VCU Massey Cancer Center researcher Senthil Radhakrishnan, Ph.D., member of Massey’s Cancer Molecular Genetics research program and assistant professor of pathology at the VCU School of Medicine, was awarded a $1.6 million R01 grant from the National Institute of General Medical Sciences to study the genetic properties that facilitate cellular stress response to proteasome inhibition as a means to inform the development of more effective cancer therapies.

Proteasome is an essential cellular structure that destroys proteins when they are no longer needed. Proteasome inhibitors are drugs that obstruct the function of proteasome, and the only FDA-approved proteasome inhibitors currently available are approved for the treatment of multiple myeloma (cancer of the plasma cells) and mantle cell lymphoma (a subtype of non-Hodgkin lymphoma that occurs in white blood cells).

“When proteasome is inhibited by these drugs, the cells cannot degrade proteins anymore and there are a lot of proteins that accumulate,” Radhakrishnan said. “That puts a lot of stress on the cells. Normal cells can cope with it, but many cancer cells cannot. Multiple myeloma and mantle cell lymphoma are very sensitive to this type of stress and that’s why those tumors are susceptible to proteasome inhibitors.”

Previous research conducted by Radhakrishnan identified a transcription factor — a genetic information pathway that helps convert DNA into RNA — called NRF-1 that gets activated to help make more proteasome when it is inhibited. Cancer cells are thought to be hyper-dependent on proteasome because a number of proteins have to be destroyed in a timely manner to support the rapid cell division of cancer cells.

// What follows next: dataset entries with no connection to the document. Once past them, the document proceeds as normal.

(** C4: The update worker keeps the counts exactly, for deltas that never bring
    a directory down to nothing.  The deltas are for stored directories, in any
    order and grouping, and [flushable]: a directory without an entry gets only
    deltas that add artifacts, one with an entry keeps at least one artifact
    and no negative size even if all the decrements come first, and no sum
    overflows (for other deltas see the livelock below); and directory entries
    can be written.  Then the worker comes to rest with nothing left to do,
    after at most one pass per level down to the deepest directory, the root
    included, and one more; every directory of every repository, up to the
    root, counts exactly the artifacts and bytes it counted before plus the
    deltas sent for it and for the directories below it, and nothing but
    directory entries has changed. *)
Theorem update_worker_exact fuel n (rx : list DirDelta) w :
  (∀ c b t1 t2, ∃ v, to_vec (mkTreeEntry (TDir c b) t1 t2) = inr v) →
  Forall addressed rx → Forall (λ x, depth x < n) rx → flushable (w_kv w) rx → n < fuel →
  ∃ m', run (run_update_worker fuel [] [mkInbox rx [] []]) w = (Some (Some ([], idle_worker)), set_kv m' w) ∧
    (∀ repo path, stored_dir path →
       count_at m' repo path =
         ((count_at (w_kv w) repo path).1 + total dd_count_delta repo path rx,
          (count_at (w_kv w) repo path).2 + total dd_bytes_delta repo path rx)%Z) ∧
    only_dirs (w_kv w) m'.
Proof using SerdeExact0.
  intros Hser Ha Hd Hf Hn.
  destruct (run_process Hser (owed (w_kv w) rx) n fuel [mkInbox rx [] []] rx idle_worker w) as (m' & Hrun & Hp & Hm);
    [done|done|done|done| |done| |by right|done|].
  { cbn [propagation_buf idle_worker]. unfold values. rewrite map_to_list_empty, app_nil_r. by split_and!. }
  { cbn [propagation_buf idle_worker]. unfold values. by rewrite map_to_list_empty. }
  exists m'. split_and!; [|intros repo path Hpath|done].
  - unfold run_update_worker. cbn [worker_loop]. by rewrite run_bind, Hrun.
  - destruct Hp as (_ & _ & Ho). specialize (Ho repo path Hpath). unfold owed in Ho. cbn [total foldr] in Ho.
    rewrite !Z.add_0_r in Ho. rewrite <-Ho. by destruct (count_at m' repo path).
Qed.

(** At a shutdown the worker applies what is still queued in the same way:
    it returns, and every directory has been brought to the sum of the deltas
    at and below it. *)
Theorem update_worker_shutdown fuel n (rx : list DirDelta) w :
  (∀ c b t1 t2, ∃ v, to_vec (mkTreeEntry (TDir c b) t1 t2) = inr v) →
  Forall addressed rx → Forall (λ x, depth x < n) rx → flushable (w_kv w) rx → n < fuel →
  ∃ m', run (final_flush fuel (mkInbox rx [] []) idle_worker) w = (Some tt, set_kv m' w) ∧
    (∀ repo path, stored_dir path → count_at m' repo path = owed (w_kv w) rx repo path) ∧
    only_dirs (w_kv w) m'.
Proof using SerdeExact0.
  intros Hser Ha Hd Hf Hn.
  destruct (run_final_flush Hser (owed (w_kv w) rx) n fuel rx idle_worker w) as (m' & Hrun & Hp & Hm);
    [done|done|done| |done| |done|].
  { cbn [propagation_buf idle_worker]. unfold values. rewrite map_to_list_empty, app_nil_r. by split_and!. }
  { cbn [propagation_buf idle_worker]. unfold values. by rewrite map_to_list_empty. }
  exists m'. split_and!; [done|intros repo path Hpath|done].
  destruct Hp as (_ & _ & Ho). rewrite <-Ho by done. unfold owed. cbn [total foldr]. rewrite !Z.add_0_r.
  by destruct (count_at m' repo path).
Qed.

(** C38: A delta that its entry refuses (a decrement, or no change in the number
    of artifacts, for a directory without an entry; a directory whose entry is
    a file or cannot be read) is queued again and again: with nothing else to
    do the worker never gets out of its inner loop, changes nothing, and does
    not notice a shutdown either.  An upload and the deletion of the same file
    that are coalesced before the directory has an entry are such a delta. *)
Theorem update_worker_livelock fuel wakes (rx : list DirDelta) (x : DirDelta) w :
  drain_dir_deltas rx = {[ (dd_pk x, dd_dir_path x) := x ]} → stuck (w_kv w) x →
  run (run_update_worker fuel wakes [mkInbox rx [] []]) w = (None, w).
Proof.
  intros Hrx Hx. unfold run_update_worker.
  assert (run (process fuel [mkInbox rx [] []] idle_worker) w = (None, w)) as Hrun.
  { apply (run_process_stuck x fuel _ rx); [done|done|done|by right|]. unfold collect_dir, map_values.
    cbn [stashed_dir idle_worker propagation_buf]. rewrite map_to_list_empty, arrange_nil. exact Hrx. }
  destruct wakes; cbn [worker_loop]; by rewrite run_bind, Hrun.
Qed.

(** A flush of the store counters applies, for every store, the sum of the
    deltas that are queued or left over from earlier flushes, exactly once,
    with the counters clamped at zero; nothing stays pending and no other
    record changes. *)
Theorem store_stats_flush_exact `{!SerdeExact StoreStatsRecord} (rx : list StoreDelta) (pending : StoreDeltaMap) w :
  (∀ s : StoreStatsRecord, ∃ v, to_vec s = inr v) →
  (∀ store, is_Some (stats_at (w_kv w) store)) →
  let '(deltas, rest) := drain_store_deltas rx pending in
  ∃ m', run (flush_store_stats deltas rest) w = (Some ∅, set_kv m' w) ∧
    (∀ store, stats_at m' store =
       (λ old, if decide (store_sum rx pending store = (0, 0)%Z) then old
               else (clamp_add old.1 (store_sum rx pending store).1,
                     clamp_add old.2 (store_sum rx pending store).2)) <$> stats_at (w_kv w) store) ∧
    (∀ k, (∀ store, k ≠ store_stats_key store) → m' !! k = w_kv w !! k).
Proof.
  intros Hser Hst. pose proof (elem_of_drained rx pending) as Hel. pose proof (NoDup_drained rx pending) as Hnd.
  assert ((drain_store_deltas rx pending).2 = ∅) as Hleft by done.
  destruct (drain_store_deltas rx pending) as [deltas rest]. cbn [fst snd] in *. subst rest.
  destruct (run_flush_store_stats Hser deltas ∅ w Hnd) as (m' & Hrun & Hs & Hm); [by intros|].
  exists m'. split_and!; [done|intros store|intros k Hk; apply Hm].
  - case_decide as Hz.
    + destruct (Hst store) as [old Hold]. rewrite Hold. cbn [fmap option_fmap option_map]. rewrite <-Hold.
      unfold stats_at. rewrite Hm; [done|].
      intros (s & <-%store_stats_key_inj & (x & -> & Hx)%list_elem_of_fmap)%list_elem_of_fmap.
      destruct x as [ [s c] b]. apply Hel in Hx as [Hx Hne]. cbn [fst] in Hz. by rewrite Hz in Hx.
    + destruct (store_sum rx pending store) as [c b] eqn:Hsum. apply (Hs store c b). by apply Hel.
  - intros (s & -> & _)%list_elem_of_fmap. by apply (Hk s).
Qed.
End properties.

(** ** Witnesses *)

Definition dir_code (te : TreeEntry) : option (Z * Z * Z * Z) :=
  match te_kind te with
  | TDir c b => Some (c, b, te_last_modified_at te, te_last_accessed_at te)
  | TFile _ _ _ _ _ _ => None
  end.

Definition dir_uncode (x : Z * Z * Z * Z) : TreeEntry :=
  let '(c, b, t1, t2) := x in mkTreeEntry (TDir c b) t1 t2.

Lemma dir_uncode_code te x : dir_code te = Some x → dir_uncode x = te.
Proof. destruct te as [ [c b|] t1 t2]; cbn; [|done]. by intros [= <-]. Qed.

(** Serialises directories only. *)
Definition dir_serde : Serde TreeEntry := {|
  to_vec := code dir_code;
  to_vec_named := code dir_code;
  from_slice := uncode dir_uncode;
  wire := id;
  from_to_vec := uncode_code _ _ dir_uncode_code;
  from_to_vec_named := uncode_code _ _ dir_uncode_code;
|}.

Definition stats_code (s : StoreStatsRecord) : option (Z * Z * Z) :=
  Some (ss_blob_count s, ss_total_bytes s, ss_updated_at s).

Definition stats_uncode (x : Z * Z * Z) : StoreStatsRecord := mkStoreStatsRecord x.1.1 x.1.2 x.2.

Lemma stats_uncode_code s x : stats_code s = Some x → stats_uncode x = s.
Proof. destruct s. by intros [= <-]. Qed.

Definition stats_serde : Serde StoreStatsRecord := {|
  to_vec := code stats_code;
  to_vec_named := code stats_code;
  from_slice := uncode stats_uncode;
  wire := id;
  from_to_vec := uncode_code _ _ stats_uncode_code;
  from_to_vec_named := uncode_code _ _ stats_uncode_code;
|}.

(** The directories on the way to a path. *)
Definition ancestors (path : string) : list string :=
  (λ k, join_slash (take k (segments path))) <$> seq 0 (S (length (segments path))).

(** [flushable] at one directory, by computation. *)
Definition fits `{Serde TreeEntry} `{Blake3} (m : kvmap) (P : list DirDelta) (repo path : string) : Prop :=
  match dir_state m repo path with
  | None => False
  | Some s =>
      let cb := default (0%Z, 0%Z) s in
      (0 ≤ cb.1 ∧ 0 ≤ cb.2)%Z ∧
      match s with
      | None => Forall (λ x, below repo path x → (0 < dd_count_delta x ∧ 0 ≤ dd_bytes_delta x)%Z) P
      | Some _ => (1 ≤ cb.1 + total (λ x, Z.min 0 (dd_count_delta x)) repo path P ∧
                   0 ≤ cb.2 + total (λ x, Z.min 0 (dd_bytes_delta x)) repo path P)%Z
      end ∧
      (cb.1 + total (λ x, Z.abs (dd_count_delta x)) repo path P < 2 ^ 63 ∧
       cb.2 + total (λ x, Z.abs (dd_bytes_delta x)) repo path P < 2 ^ 63)%Z
  end.

#[export] Instance fits_dec `{Serde TreeEntry} `{Blake3} (m : kvmap) P repo path : Decision (fits m P repo path).
Proof. unfold fits. destruct (dir_state m repo path) as [ [s|]|]; apply _. Defined.

Lemma flushable_check `{Serde TreeEntry} `{Blake3} (m : kvmap) (P : list DirDelta) :
  Forall (λ x, Forall (fits m P (dd_repo x)) (ancestors (dd_dir_path x))) P → flushable m P.
Proof.
  intros HP repo path [Hc _] (x & Hx & [<- Hpre]). rewrite Forall_forall in HP. specialize (HP x Hx).
  rewrite Forall_forall in HP. assert (path ∈ ancestors (dd_dir_path x)) as Hin.
  { unfold ancestors. apply list_elem_of_fmap. exists (length (segments path)). split.
    - destruct Hpre as [k ->]. rewrite take_app_length, <-normalize_path_join. by symmetry.
    - apply elem_of_seq. apply prefix_length in Hpre. lia. }
  specialize (HP path Hin). unfold fits in HP. destruct (dir_state m (dd_repo x) path) as [s|]; [|done]. exists s. split; [done|].
  destruct (default (0%Z, 0%Z) s) as [c b]. destruct HP as (? & Hs & ?). split_and!; try tauto.
  destruct s; [done|]. by rewrite Forall_forall in Hs.
Qed.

“If we find a way to block the NRF-1 pathway, then maybe we can make proteasome inhibitors more effective,” Radhakrishnan said.

Through a five-year grant, Radhakrishnan will work to further understand the biological mechanisms of NRF-1 in an effort to improve current treatments for multiple myeloma and mantle cell lymphoma, as well as potentially expand the use of proteasome inhibitors to treat other forms of disease, including triple negative breast cancer and Ewing’s sarcoma, a cancer of the bones.

Beyond cancer, Radhakrishnan said that a better understanding of the NRF-1 pathway could also inform more effective treatments for neurodegenerative diseases in which proteasome is known to be less functional. 

“If we can find a way to activate this pathway and make more proteasome, maybe it will be beneficial in neurodegenerative diseases as well,” Radhakrishnan said.

Radhakrishnan emphasized that regardless of whether the end goal is to inhibit the function of the NRF-1 pathway to enhance the efficacy of cancer drugs or to augment the pathway to treat other types of disease, the first step is to completely understand how NRF-1 operates.

He is collaborating on this study with David Gewirtz, Ph.D., member of the Developmental Therapeutics research program at Massey and a professor in the Department of Pharmacology and Toxicology at the VCU School of Medicine, and Joseph Landry, Ph.D., member of the Cancer Molecular Genetics research program at Massey and assistant professor in the Department of Human and Molecular Genetics at the VCU School of Medicine.